Today, front-wheel drive is the rule, not the exception, among the cars on the road. But it wasn’t always that way. Some auto racers had success in the 1920s with cars that were pulled rather than pushed, and there was the Cord L-29, a front-drive luxury car that was introduced at the end of that decade.

But the first truly mass-produced front-wheel-drive car that was a success in the automotive marketplace was the Citroen Traction Avant, which Andre Citroen introduced 80 years ago, in the spring of 1914.

Officially the Citroen 7A (or 7CV or just the Seven), the car became best-known as the Traction Avant, the French term for traction in the front.

Citroen was the grandson of a wealthy Dutchman, known as Roelof Limoenman, apparently taking his last name because of his business of importing exotic fruit.
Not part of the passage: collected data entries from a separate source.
(* [modules/policy/engine.go:Engine.handleListRules] *)
Definition handleListRules (e : Engine) (p : Payload) : Result Payload :=
  match ruleSet e with
  | None => Ok (PRules [])
  | Some rs => Ok (PRules (Rules rs))
  end.

(** ** Lemmas on rules *)

Lemma matches_set_Decision d r req : matches (set_Decision d r) req = matches r req.
Proof. done. Qed.

Definition resolved (r r' : PolicyRule) : Prop :=
  exists d, parseDecision (DecisionStr r) = Ok d /\ r' = set_Decision d r.

Lemma resolve_decisions_spec rules :
  match resolve_decisions rules with
  | Ok rs => Forall2 resolved rules rs
  | Err _ => Exists (fun r => is_Ok (parseDecision (DecisionStr r)) = false) rules
  end.
Proof.
  induction rules as [|r rules IH]; simpl; [constructor|].
  destruct (parseDecision (DecisionStr r)) as [d|e] eqn:Ed; simpl.
  - destruct (resolve_decisions rules); simpl; [|by apply Exists_cons_tl].
    constructor; [by exists d|done].
  - apply Exists_cons_hd. by rewrite Ed.
Qed.

(** Evaluation over a list sorted by priority. *)
Lemma eval_rules_spec rules req :
  StronglySorted by_priority rules ->
  (eval_rules rules req = default_deny /\ forall r, r ∈ rules -> matches r req = false) \/
  exists r, r ∈ rules /\ matches r req = true /\
    resp_Decision (eval_rules rules req) = Decision r /\
    resp_Rule (eval_rules rules req) = Name r /\
    forall r', r' ∈ rules -> matches r' req = true -> (Priority r' <= Priority r)%Z.
Proof.
  induction 1 as [|r rules Hs IH Hall]; simpl.
  { left. split; [done|]. by intros r ?%elem_of_nil. }
  rewrite Forall_forall in Hall. destruct (matches r req) eqn:Hm.
  - right. exists r. split_and!; try done; [left|].
    intros r' [->|Hr']%elem_of_cons _; [lia|]. by apply Hall.
  - destruct IH as [[-> Hno]|(r0 & Hin & Hm0 & Hd & Hn & Hmax)]; [left|right].
    + split; [done|]. intros r' [->|Hr']%elem_of_cons; [done|]. by apply Hno.
    + exists r0. split_and!; try done; [by right|].
      intros r' [->|Hr']%elem_of_cons Hm'; [congruence|]. by apply Hmax.
Qed.

(** ** Properties *)

(** What a loaded rule set answers. *)
Lemma LoadRuleSet_answers {sorter : SliceSorter by_priority} cfg :
  match LoadRuleSet (Ok cfg) with
  | Err _ => exists r, r ∈ cfg_Rules cfg /\ is_Ok (parseDecision (DecisionStr r)) = false
  | Ok rs => (forall r, r ∈ cfg_Rules cfg -> is_Ok (parseDecision (DecisionStr r)) = true) /\
      forall req,
      (Evaluate rs req = default_deny /\ forall r, r ∈ cfg_Rules cfg -> matches r req = false) \/
      exists r, r ∈ cfg_Rules cfg /\ matches r req = true /\
        parseDecision (DecisionStr r) = Ok (resp_Decision (Evaluate rs req)) /\
        resp_Rule (Evaluate rs req) = Name r /\
        forall r', r' ∈ cfg_Rules cfg -> matches r' req = true -> (Priority r' <= Priority r)%Z
  end.
Proof.
  unfold LoadRuleSet; simpl. pose proof (resolve_decisions_spec (cfg_Rules cfg)) as H.
  destruct (resolve_decisions (cfg_Rules cfg)) as [rs|e]; simpl; [|by apply Exists_exists in H].
  assert (Hto : forall r, r ∈ cfg_Rules cfg -> exists d, parseDecision (DecisionStr r) = Ok d /\
            set_Decision d r ∈ sortSlice by_priority rs).
  { intros r Hr. apply list_elem_of_lookup in Hr as [i Hi].
    destruct (Forall2_lookup_l _ _ _ _ _ H Hi) as (r' & Hi' & d & Hd & ->).
    exists d. split; [done|]. rewrite sortSlice_perm. by eapply list_elem_of_lookup_2. }
  assert (Hfrom : forall r', r' ∈ sortSlice by_priority rs -> exists r, r ∈ cfg_Rules cfg /\ resolved r r').
  { intros r' Hr'. rewrite sortSlice_perm in Hr'. apply list_elem_of_lookup in Hr' as [i Hi].
    destruct (Forall2_lookup_r _ _ _ _ _ H Hi) as (r & Hi' & Hres).
    exists r. split; [by eapply list_elem_of_lookup_2|done]. }
  split; [intros r (d & -> & _)%Hto; done|]. intros req. unfold Evaluate; simpl.
  destruct (eval_rules_spec _ req (sortSlice_sorted rs))
    as [[-> Hno]|(r0 & Hin & Hm & Hd & Hn & Hmax)]; [left|right].
  - split; [done|]. intros r (d & _ & Hr)%Hto. by apply Hno in Hr.
  - apply Hfrom in Hin as (r & Hr & d & Hpd & ->). exists r. rewrite Hd.
    split_and!; try done. intros r' Hr' Hm'. apply Hto in Hr' as (d' & _ & Hr').
    apply (Hmax _ Hr'). by rewrite matches_set_Decision.
Qed.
It seems that when the family moved to France, it changed its name to Citroen, a version of the French word for citrus.

Andre Citroen’s mother was from Poland and she died soon after his birth in 1878. His father committed suicide in 1884 in the aftermath of a business scandal. Andre then lived with relatives and studied engineering at the Ecole Polytechnique.
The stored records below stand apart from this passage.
(* ===== verification/Spending.v ===== *)
(** * Spending: per-tenant and per-agent budgets

    [src/modules/policy/spending.go], in IEEE 754 binary64 arithmetic. *)
From S2P Require Import Prelude.
From Stdlib Require Import SpecFloat.

(** A Go [float64] is an IEEE binary64 number; [+] and [>] are the IEEE
    operations of the Standard Library's [SpecFloat]. *)
Abbreviation float64 := spec_float (only parsing).
Definition fadd (x y : float64) : float64 := SFadd 53 1024 x y.
Definition fgt (x y : float64) : bool := SFltb y x.
Definition fzero : float64 := S754_zero false.

(* [modules/policy/spending.go:SpendingTracker] *)
Record SpendingTracker := { usage : gmap string float64; budgets : gmap string float64 }.

(* [modules/policy/spending.go:NewSpendingTracker] *)
Definition NewSpendingTracker : SpendingTracker := {| usage := ∅; budgets := ∅ |}.

(* [modules/policy/spending.go:SpendingTracker.SetBudget] *)
Definition SetBudget (key : string) (budget : float64) (st : SpendingTracker) : SpendingTracker :=
  {| usage := usage st; budgets := <[key := budget]> (budgets st) |}.

(* [modules/policy/spending.go:SpendingTracker.Usage] *)
Definition Usage (key : string) (st : SpendingTracker) : float64 := default fzero (usage st !! key).

(* [modules/policy/spending.go:SpendingTracker.Budget] *)
Definition Budget (key : string) (st : SpendingTracker) : float64 := default fzero (budgets st !! key).

(* [modules/policy/spending.go:SpendingTracker.Reset] *)
Definition Reset (st : SpendingTracker) : SpendingTracker := {| usage := ∅; budgets := budgets st |}.

Definition add_usage (key : string) (cost : float64) (st : SpendingTracker) : SpendingTracker :=
  {| usage := <[key := fadd (Usage key st) cost]> (usage st); budgets := budgets st |}.

(** [hasBudget && st.usage[key]+cost > budget] *)
Definition over_budget (key : string) (cost : float64) (st : SpendingTracker) : bool :=
  match budgets st !! key with
  | None => false
  | Some budget => fgt (fadd (Usage key st) cost) budget
  end.

(** The error of [RecordCost]; its message shows the amounts. *)
Inductive BudgetError :=
  | TenantBudgetExceeded (tenant : string) (spend budget : float64)
  | AgentBudgetExceeded (agentKey : string) (spend budget : float64).

(* [modules/policy/spending.go:SpendingTracker.RecordCost] *)
Definition RecordCost (tenant agent : string) (cost : float64) (st : SpendingTracker)
    : SpendingTracker * option BudgetError :=
  if over_budget tenant cost st then
    (st, Some (TenantBudgetExceeded tenant (fadd (Usage tenant st) cost) (Budget tenant st)))
  else if decide (agent <> "") then
    let agentKey := tenant +:+ "/" +:+ agent in
    if over_budget agentKey cost st then
      (st, Some (AgentBudgetExceeded agentKey (fadd (Usage agentKey st) cost) (Budget agentKey st)))
    else (add_usage tenant cost (add_usage agentKey cost st), None)
  else (add_usage tenant cost st, None).

(** The keys a call charges. *)
Definition charged (tenant agent : string) : list string :=
  tenant :: (if decide (agent <> "") then [tenant +:+ "/" +:+ agent] else []).

Lemma agentKey_ne tenant agent : tenant +:+ "/" +:+ agent <> tenant.
Proof.
  intros H. apply (f_equal String.length) in H. rewrite str_length_app in H.
  change ("/" +:+ agent) with (String "/" agent) in H. simpl in H. lia.
Qed.

Lemma Usage_add_usage k cost st k' :
  Usage k' (add_usage k cost st) = if decide (k = k') then fadd (Usage k st) cost else Usage k' st.
Proof. unfold Usage, add_usage; simpl. rewrite lookup_insert. dec as [->|]; done. Qed.

Lemma fadd_nan_l x : fadd S754_nan x = S754_nan.
Proof. by destruct x. Qed.
Lemma fadd_nan_r x : fadd x S754_nan = S754_nan.
Proof. by destruct x. Qed.
Lemma fgt_nan x : fgt S754_nan x = false.
Proof. unfold fgt, SFltb, SFcompare. by destruct x as [[]|[]| |[]]. Qed.

(** A cost that is refused changes nothing; a cost that is accepted is added to
    the tenant's total and, when an agent is named, to that agent's, leaves every other total
    alone, and never leaves a charged total above its budget. *)
Lemma RecordCost_spec tenant agent cost st :
  match RecordCost tenant agent cost st with
  | (st', Some _) => st' = st /\ exists k, k ∈ charged tenant agent /\ over_budget k cost st = true
  | (st', None) => budgets st' = budgets st /\
      (forall k, Usage k st' = if decide (k ∈ charged tenant agent)
                               then fadd (Usage k st) cost else Usage k st) /\
      (forall k b, k ∈ charged tenant agent -> budgets st !! k = Some b -> fgt (Usage k st') b = false)
  end.
Proof.
  pose proof (agentKey_ne tenant agent) as Hne. unfold RecordCost, charged. cbv zeta.
  destruct (over_budget tenant cost st) eqn:Et.
  { cbv beta iota. split; [done|]. exists tenant. split; [left|done]. }
  assert (Hover : forall k b, over_budget k cost st = false -> budgets st !! k = Some b ->
            fgt (fadd (Usage k st) cost) b = false).
  { intros k b. unfold over_budget. intros Ho Hb. by rewrite Hb in Ho. }
  destruct (decide (agent <> "")) as [Ha|Ha]; [destruct (over_budget (tenant +:+ "/" +:+ agent) cost st) eqn:Ea|]; cbv beta iota.
  - split; [done|]. exists (tenant +:+ "/" +:+ agent). split; [set_solver|done].
  - assert (HU : forall k, Usage k (add_usage tenant cost (add_usage (tenant +:+ "/" +:+ agent) cost st)) =
      if decide (k ∈ [tenant; tenant +:+ "/" +:+ agent]) then fadd (Usage k st) cost else Usage k st).
    { intros k. rewrite !Usage_add_usage, (decide_False (P := _ = tenant)) by done.
      destruct (decide (tenant = k)), (decide (tenant +:+ "/" +:+ agent = k));
        dec as [Hk|Hk]; try (subst; congruence); exfalso; set_solver. }
    split_and!; [done|exact HU|]. intros k b Hk Hb. rewrite HU, decide_True by done.
    apply Hover; [|done]. set_solver.
  - assert (HU : forall k, Usage k (add_usage tenant cost st) =
      if decide (k ∈ [tenant]) then fadd (Usage k st) cost else Usage k st).
    { intros k. rewrite Usage_add_usage.
      destruct (decide (tenant = k)); dec as [Hk|Hk]; try (subst; congruence);
        exfalso; set_solver. }
    split_and!; [done|exact HU|]. intros k b Hk Hb. rewrite HU, decide_True by done.
    apply Hover; [|done]. set_solver.
Qed.

(** Recording a list of costs of a tenant, with the error of each. *)
Fixpoint record_all (tenant : string) (costs : list float64) (st : SpendingTracker)
    : list (option BudgetError) :=
  match costs with
  | [] => []
  | c :: costs' =>
      let '(st', r) := RecordCost tenant "" c st in r :: record_all tenant costs' st'
  end.

(** A budget does not survive a cost that is not a number: a NaN is accepted whatever
    the budget, and every later cost of the tenant, however large, is then accepted too. *)
Lemma RecordCost_nan tenant st costs :
  record_all tenant (S754_nan :: costs) st = replicate (S (length costs)) None.
Proof.
  assert (Hstep : forall c s, c = S754_nan \/ Usage tenant s = S754_nan ->
            (RecordCost tenant "" c s).2 = None /\
            Usage tenant (RecordCost tenant "" c s).1 = S754_nan).
  { intros c s Hc. assert (Hn : fadd (Usage tenant s) c = S754_nan).
    { destruct Hc as [->| ->]; [apply fadd_nan_r|apply fadd_nan_l]. }
    assert (Ho : over_budget tenant c s = false).
    { unfold over_budget. destruct (budgets s !! tenant); [|done]. rewrite Hn. apply fgt_nan. }
    unfold RecordCost. rewrite Ho. simpl. split; [done|].
    by rewrite Usage_add_usage, decide_True. }
  assert (Hall : forall cs s, Usage tenant s = S754_nan ->
            record_all tenant cs s = replicate (length cs) None).
  { induction cs as [|c cs IH]; intros s Hs; simpl; [done|].
    destruct (Hstep c s) as [H1 H2]; [by right|].
    destruct (RecordCost tenant "" c s) as [s' r]; simpl in *. by rewrite H1, IH. }
  simpl. destruct (Hstep S754_nan st) as [H1 H2]; [by left|].
  destruct (RecordCost tenant "" S754_nan st) as [s' r]; simpl in *. by rewrite H1, Hall.
Qed.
While visiting his mother’s family in Poland, he met an uncle who had invented and patented a gear system with double helical teeth. After returning to Paris, Citroen established a company to produce gears based on his uncle’s design. Those gears were used in automobiles and in the steering system of ocean-going ships (later, their shape would be used for the Citroen logo).

Before too long, Citroen also started manufacturing engines and would take over management of the bankrupt Mors auto company. During World War I, Citroen produced artillery shells for the French military effort.

It was Citroen who put lights on the Eiffel Tower and who engaged in a fierce rivalry with Louis Renault to produce the most popular cars.

Traction Avant remained in production until mid-'50s | Citroen
Traction Avant remained in production until mid-’50s | Citroen

To enhance his company’s production capabilities, Citroen visited Henry Ford and as a result introduced mass production to the European auto industry. In 1924, he licensed steel-body construction technology from American body builder Budd Co., where he also saw a prototype for a car driven by its front wheels.

Front-wheel drive had worked in racing and Citroen liked the way the front-wheel-drive system and the elimination of a bulky driveshaft running the length of the car allowed Budd to lower the ride height of its prototype.

To develop his own front-wheel-drive system, Citroen hired former Voisin engineer Andre Lefebvre and set him and a small team to work in secret. To cloth their revolutionary vehicle — one of the first with what we now recognize as unibody architecture — he hired a sculptor, Flaminio Bertoni.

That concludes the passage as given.